## PROBLEM TO WORK ON
In the listing below, find the line containing "rewrite Hcl. simpl." and the line containing "destruct (Hsp l c Hcs)". Repeat exactly those two lines and every line between them.

----------

(* ===== verification/QueueRefine.v ===== *)
(** The refinement between the queue runtime and the abstract queue of
    [QueueSpec.v]: every method keeps the invariant, never panics and runs to
    completion, and its effect is a sequence of abstract steps. *)

From S2P Require Import Prelude GoStrings Model RingBuffer Inflight Exchange Wal QueueRuntime.
From S2P Require Import System QueueSpec QueueInv.

Definition flight_of (im : InFlightMessage) : Message * string :=
  (if_Message im, if_ConsumerID im).

(** Closes [sim s s'] when [s'] differs from [s] in fields that neither the
    invariant nor the abstraction mentions. *)
Ltac silent Hwf :=
  destruct Hwf; split; [by split|done|by repeat split].

Section Refine.
Context {Q W : Type} `{!Queue Q} `{!QueueLaws Q} `{!WAL W} `{!WALLaws W} {policy : PubPolicy}.
Abbreviation QS := (QState Q W).

(** The abstraction function. *)
Definition abs (s : QS) : AQ :=
  mkAQ (contents (queue (rt s))) (flight_of <$> deliveries (inFlightManager (rt s)))
    (messages (deadLetterQueue (rt s)))
    (producedCount (rt s)) (ackedCount (rt s)) (deadletteredCount (rt s))
    (redeliveredCount (rt s)) (wal_log (w_wal (wd s))).

(** What no method changes. *)
Definition same_identity (s s' : QS) : Prop :=
  name (rt s') = name (rt s) /\ config (rt s') = config (rt s) /\
  tokenHooks (rt s') = tokenHooks (rt s) /\
  Capacity (queue (rt s')) = Capacity (queue (rt s)).

Abbreviation steps s := (rtc (astep (name (rt s)) (MaxRetries (config (rt s))))).

(** The concrete step from [s] to [s'] keeps the invariant and implements a
    sequence of abstract steps. *)
Record sim (s s' : QS) : Prop := {
  sim_wf : rt_wf s';
  sim_steps : steps s (abs s) (abs s');
  sim_id : same_identity s s';
}.

Lemma sim_refl s : rt_wf s -> sim s s.
Proof. by split. Qed.

Lemma sim_trans s s' s'' : sim s s' -> sim s' s'' -> sim s s''.
Proof.
  intros [Hw Hs (Hn & Hc & Ht & Hq)] [Hw' Hs' (Hn' & Hc' & Ht' & Hq')].
  rewrite Hn, Hc in Hs'. split; [done|by etrans|].
  unfold same_identity. rewrite Hn', Hc', Ht', Hq'. done.
Qed.

(** A change the abstraction does not see. *)
Lemma sim_silent s s' : rt_wf s' -> abs s' = abs s -> same_identity s s' -> sim s s'.
Proof. intros Hw Ha Hi. split; [done|by rewrite Ha|done]. Qed.

Lemma sim_once s s' :
  rt_wf s' -> same_identity s s' ->
  astep (name (rt s)) (MaxRetries (config (rt s))) (abs s) (abs s') -> sim s s'.
Proof. intros Hw Hi Ha. split; [done|by apply rtc_once|done]. Qed.

Lemma flight_lookup s tok im :
  deliveries (inFlightManager (rt s)) !! tok = Some im ->
  a_flight (abs s) !! tok = Some (flight_of im).
Proof. intros Hd. simpl. by rewrite lookup_fmap, Hd. Qed.

(** A failed append changes nothing the abstraction sees. *)
Lemma sim_append_err r s e s' :
  wal_append r s = (Some e, s') -> rt_wf s -> typed r -> sim s s'.
Proof.
  intros Ha [Hq Hw Hc Ht] Hr.
  destruct (wal_append_spec r s _ s' Ha Hw Hr) as (w & -> & Hok & Hl).
  rewrite app_nil_r in Hl. apply sim_silent; [by split| |done].
  unfold abs. simpl. by rewrite Hl.
Qed.

(** ** Publish *)

Lemma size_full s :
  rt_wf s -> Size (queue (rt s)) <> Capacity (queue (rt s)) ->
  Size (queue (rt s)) < Capacity (queue (rt s)).
Proof. intros [Hq _ _ _] Hne. pose proof (size_le_capacity _ Hq). lia. Qed.

Lemma Publish_sim now id m ttl s :
  rt_wf s -> pub_ok (abs s) (stamp now id m ttl) ->
  exists r s', Publish now id m ttl s = Done (r, s') /\ sim s s'.
Proof.
  intros Hwf Hpub. unfold Publish.
  case_match eqn:Efull; [eexists _, _; split; [done|]; silent Hwf|].
  destruct (closed (rt s)) eqn:Ec; [eexists _, _; split; [done|by apply sim_refl]|].
  simpl in Efull. apply bool_decide_eq_false in Efull.
  set (msg := stamp now id m ttl).
  destruct (wal_append (rec_message Published (name (rt s)) msg (ID msg)) s) as [[e|] s1] eqn:Ea.
  - eexists _, _; split; [done|]. apply (sim_append_err _ _ _ _ Ea); auto with dsend.
  - destruct (Hwf) as [Hq Hw Hc Ht].
    destruct (wal_append_spec _ _ _ _ Ea Hw ltac:(auto with dsend)) as (w & -> & Hok & Hl).
    destruct (push_spec msg (queue (rt s)) Hq (size_full s Hwf Efull)) as (q' & Hp & Hq' & Hct & Hcap).
    unfold push_queue. simpl. rewrite Hp. simpl.
    eexists _, _; split; [done|]. apply sim_once; [by split|by repeat split|].
    unfold abs. simpl. rewrite Hct, Hl. by constructor.
Qed.

Lemma Publish_resume_sim now id m ttl s :
  rt_wf s -> pub_ok (abs s) (stamp now id m ttl) ->
  exists r s', Publish_resume now id m ttl s = Done (r, s') /\ sim s s'.
Proof.
  intros Hwf Hpub. unfold Publish_resume. set (s1 := upd_rt _ s).
  assert (sim s s1) as H1 by (silent Hwf).
  destruct (Publish_sim now id m ttl s1 (sim_wf _ _ H1) Hpub) as (r & s2 & Hp & H2).
  exists r, s2. split; [done|]. by eapply sim_trans.
Qed.

(** ** Ack *)

Lemma Ack_sim tok s : rt_wf s -> sim s (Ack tok s).2.
Proof.
  intros Hwf. unfold Ack, Get.
  destruct (deliveries _ !! tok) as [im|] eqn:Hd; [|by apply sim_refl].
  destruct (wal_append _ s) as [[e|] s1] eqn:Ea; simpl; [apply (sim_append_err _ _ _ _ Ea); auto with dsend|].
  destruct (Hwf) as [Hq Hw Hc Ht].
  destruct (wal_append_spec _ _ _ _ Ea Hw ltac:(auto with dsend)) as (w & -> & Hok & Hl).
  apply sim_once; [|by repeat split; qsimpl|].
  - split; qsimpl; auto with dsend.
  - unfold abs. qsimpl. rewrite Hl, fmap_delete.
    apply (a_ack _ _ tok (if_ConsumerID im)). apply (flight_lookup s tok im Hd).
Qed.

(** ** Closing *)

Lemma close_all_spec registry order next ls heap :
  cons_wf registry order next heap ->
  (forall l, l ∈ ls -> is_Some (heap !! l)) ->
  exists heap', close_all ls heap = Done heap' /\ cons_wf registry order next heap' /\
    (forall l cs, heap !! l = Some cs -> exists cs', heap' !! l = Some cs' /\
       sess_ID cs' = sess_ID cs /\ Deliveries cs' = Deliveries cs /\
       UnackedCount cs' = UnackedCount cs /\
       (l ∈ ls \/ Closed cs = true -> Closed cs' = true)).
Proof.
  revert heap. induction ls as [|l ls IH]; intros heap Hc Hls; simpl.
  - exists heap. split_and!; [done|done|]. intros l cs Hl. exists cs.
    split_and!; try done. by intros [?%elem_of_nil|?].
  - destruct (Hls l ltac:(left)) as [cs Hcs]. rewrite Hcs.
    destruct (Close_ok cs) as (cs1 & Hcl & Hok & Hclosed & Hid & Hdel & Hun).
    { by eapply (cw_ok _ _ _ _ Hc). }
    rewrite Hcl. simpl.
    destruct (IH (<[l := cs1]> heap)) as (heap' & Hrun & Hwf & Hsp).
    { by eapply cons_wf_close. }
    { intros l' Hl'. rewrite lookup_insert. case_decide; [done|]. apply Hls. by right. }
    exists heap'. split_and!; [done|done|]. intros l' c Hl'.
    destruct (decide (l = l')) as [<-|Hne].
    + destruct (Hsp l cs1) as (c' & ? & ? & ? & ? & Hx); [by rewrite lookup_insert_eq|].
      simplify_eq. exists c'. split_and!; try congruence. intros _. apply Hx. by right.
    + destruct (Hsp l' c) as (c' & ? & ? & ? & ? & Hx); [by rewrite lookup_insert_ne|].
      exists c'. split_and!; try done. intros [[->|?]%elem_of_cons|?]; auto.
Qed.

Lemma registry_ptrs registry order next heap l :
  cons_wf registry order next heap -> l ∈ (map_to_list registry).*2 -> is_Some (heap !! l).
Proof.
  intros Hc ([id l'] & -> & Hin)%list_elem_of_fmap. simpl.
  apply elem_of_map_to_list in Hin. destruct (cw_ptr _ _ _ _ Hc _ _ Hin) as (cs & -> & _). eauto.
Qed.

Lemma close_runtime_sim s :
  rt_wf s -> exists s', close_runtime s = Done s' /\ sim s s' /\ closed (rt s') = true /\
    consumerSessions (rt s') = ∅ /\ waiting (condProd (rt s')) = 0%nat /\
    (forall id l cs, consumerSessions (rt s) !! id = Some l ->
       w_sessions (wd s') !! l = Some cs -> Closed cs = true).
Proof.
  intros Hwf. destruct (Hwf) as [Hq Hw Hc Ht]. unfold close_runtime. simpl.
  edestruct close_all_spec as (heap' & -> & Hc' & Hsp); [exact Hc|by intros; eapply registry_ptrs|].
  simpl. eexists; split; [done|]. split_and!; try done; simpl.
  - apply sim_silent; [|done|done]. split; simpl; try done.
    destruct Hc' as [? ? ? Hall ? ?]. split; simpl; try done; try lia.
    + constructor.
    + intros id. rewrite lookup_empty. split; [by intros ?%elem_of_nil|by intros []].
  - intros id l cs Hid Hl. destruct (cw_ptr _ _ _ _ Hc _ _ Hid) as (c & Hcs & _).
    destruct (Hsp l c Hcs) as (cs' & Hcs' & _ & _ & _ & Hx).
    assert (cs = cs') as -> by congruence. apply Hx. left.
    apply list_elem_of_fmap. exists (id, l). split; [done|]. by apply elem_of_map_to_list.
Qed.

Lemma Shutdown_sim s : rt_wf s -> exists s', Shutdown s = Done s' /\ sim s s'.
Proof. intros Hwf. destruct (close_runtime_sim s Hwf) as (s' & ? & ? & _). eauto. Qed.

Lemma CloseIfEmpty_sim s :
  rt_wf s -> exists b s', CloseIfEmpty s = Done (b, s') /\ sim s s'.
Proof.
  intros Hwf. unfold CloseIfEmpty.
  case_match; [eexists _, _; split; [done|by apply sim_refl]|].
  destruct (close_runtime_sim s Hwf) as (s' & -> & ? & _). simpl. eauto.
Qed.

End Refine.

----------

## TASK OUTPUT
    rewrite Hcl. simpl.
    destruct (IH (<[l := cs1]> heap)) as (heap' & Hrun & Hwf & Hsp).
    { by eapply cons_wf_close. }
    { intros l' Hl'. rewrite lookup_insert. case_decide; [done|]. apply Hls. by right. }
    exists heap'. split_and!; [done|done|]. intros l' c Hl'.
    destruct (decide (l = l')) as [<-|Hne].
    + destruct (Hsp l cs1) as (c' & ? & ? & ? & ? & Hx); [by rewrite lookup_insert_eq|].
      simplify_eq. exists c'. split_and!; try congruence. intros _. apply Hx. by right.
    + destruct (Hsp l' c) as (c' & ? & ? & ? & ? & Hx); [by rewrite lookup_insert_ne|].
      exists c'. split_and!; try done. intros [[->|?]%elem_of_cons|?]; auto.
Qed.

Lemma registry_ptrs registry order next heap l :
  cons_wf registry order next heap -> l ∈ (map_to_list registry).*2 -> is_Some (heap !! l).
Proof.
  intros Hc ([id l'] & -> & Hin)%list_elem_of_fmap. simpl.
  apply elem_of_map_to_list in Hin. destruct (cw_ptr _ _ _ _ Hc _ _ Hin) as (cs & -> & _). eauto.
Qed.

Lemma close_runtime_sim s :
  rt_wf s -> exists s', close_runtime s = Done s' /\ sim s s' /\ closed (rt s') = true /\
    consumerSessions (rt s') = ∅ /\ waiting (condProd (rt s')) = 0%nat /\
    (forall id l cs, consumerSessions (rt s) !! id = Some l ->
       w_sessions (wd s') !! l = Some cs -> Closed cs = true).
Proof.
  intros Hwf. destruct (Hwf) as [Hq Hw Hc Ht]. unfold close_runtime. simpl.
  edestruct close_all_spec as (heap' & -> & Hc' & Hsp); [exact Hc|by intros; eapply registry_ptrs|].
  simpl. eexists; split; [done|]. split_and!; try done; simpl.
  - apply sim_silent; [|done|done]. split; simpl; try done.
    destruct Hc' as [? ? ? Hall ? ?]. split; simpl; try done; try lia.
    + constructor.
    + intros id. rewrite lookup_empty. split; [by intros ?%elem_of_nil|by intros []].
  - intros id l cs Hid Hl. destruct (cw_ptr _ _ _ _ Hc _ _ Hid) as (c & Hcs & _).
    destruct (Hsp l c Hcs) as (cs' & Hcs' & _ & _ & _ & Hx).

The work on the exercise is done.